MCF-Stillwater: Prison Officials Create “Humanitarian Crisis”
Stillwater, MN – Inmates are said to have had clothes “molding on their bodies” as the lockdown at Minnesota’s Stillwater state prison continues past the one-month mark. Conditions which Stillwater inmates have called a “humanitarian crisis” are among the reasons organizers have called for the nationwide 2018 Prison Strike.

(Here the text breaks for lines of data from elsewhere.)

(** The evidence of an exception: the receipt's, or what the authority says. *)
Definition delivery_evidence (s : Proofs) (authority : result Error ProofOutage)
    (timestamp : Time) (i : ConfirmDeliveryInput) (receipt : option DeliveryReceipt)
    (us : list ProofUpload) : result Error (option ProofOutage) :=
  if cd_WithoutProof i then
    match receipt ≫= dr_Outage with
    | Some outage => Ok (Some outage)
    | None =>
        _ ← guard_ok (ps_outages s) ErrPrecondition;
        outage ← match authority with Ok o => Ok o | Err _ => Err ErrUnavailable end;
        _ ← guard_ok (is_some receipt || isCurrentProofOutage s outage timestamp) ErrPrecondition;
        mret (Some outage)
    end
  else _ ← verify_all s us; mret None.

Definition delivered_order (o : Order) (next : Status) (i : ConfirmDeliveryInput)
    (at_ processed : Time) : Order :=
  next_revision (o <| o_Status := next |> <| o_DeliveredAt := Some at_ |>
    <| o_UnattendedDelivery := cd_Unattended i |> <| o_UpdatedAt := processed |>).

Definition confirmation_of (o : Order) (c : Caller) (i : ConfirmDeliveryInput)
    (outage : option ProofOutage) (at_ : Time) : ProofConfirmation := {|
  pc_OrderID := o_ID o; pc_CourierID := cl_ID c; pc_ProofIDs := cd_ProofIDs i;
  pc_Unattended := cd_Unattended i;
  pc_OutageReason := match outage with Some g => po_Reason g | None => EmptyString end;
  pc_Outage := outage; pc_ConfirmedAt := at_ |}.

With human rights violations in prisons being the norm across America, a call for an “improvement to the conditions of prisons” is the first of the strikers’ ten demands.
“Immediate improvement to the conditions of prisons and prison policies that recognize the humanity of imprisoned persons.” – First demand of the 2018 Prison Strike
Unicorn Riot's 2018 Prison Strike Coverage:
- Prison Strike 2018: Tipping the Scale of the Conversation
- Prison Slave Labor: A Driving Force in 2018 Prison Strike
- MCF-Stillwater: Prison Officials Create “Humanitarian Crisis”
- Harsh Conditions, Violent Repression: Stoking the Flame of the 2018 Prison Strike
At the understaffed and overcrowded Stillwater Prison in Minnesota (MCF-Stillwater, a facility more than 100 years old with about 1,600 inmates), corrections officer Joseph Gomm was killed by an inmate in mid-July 2018.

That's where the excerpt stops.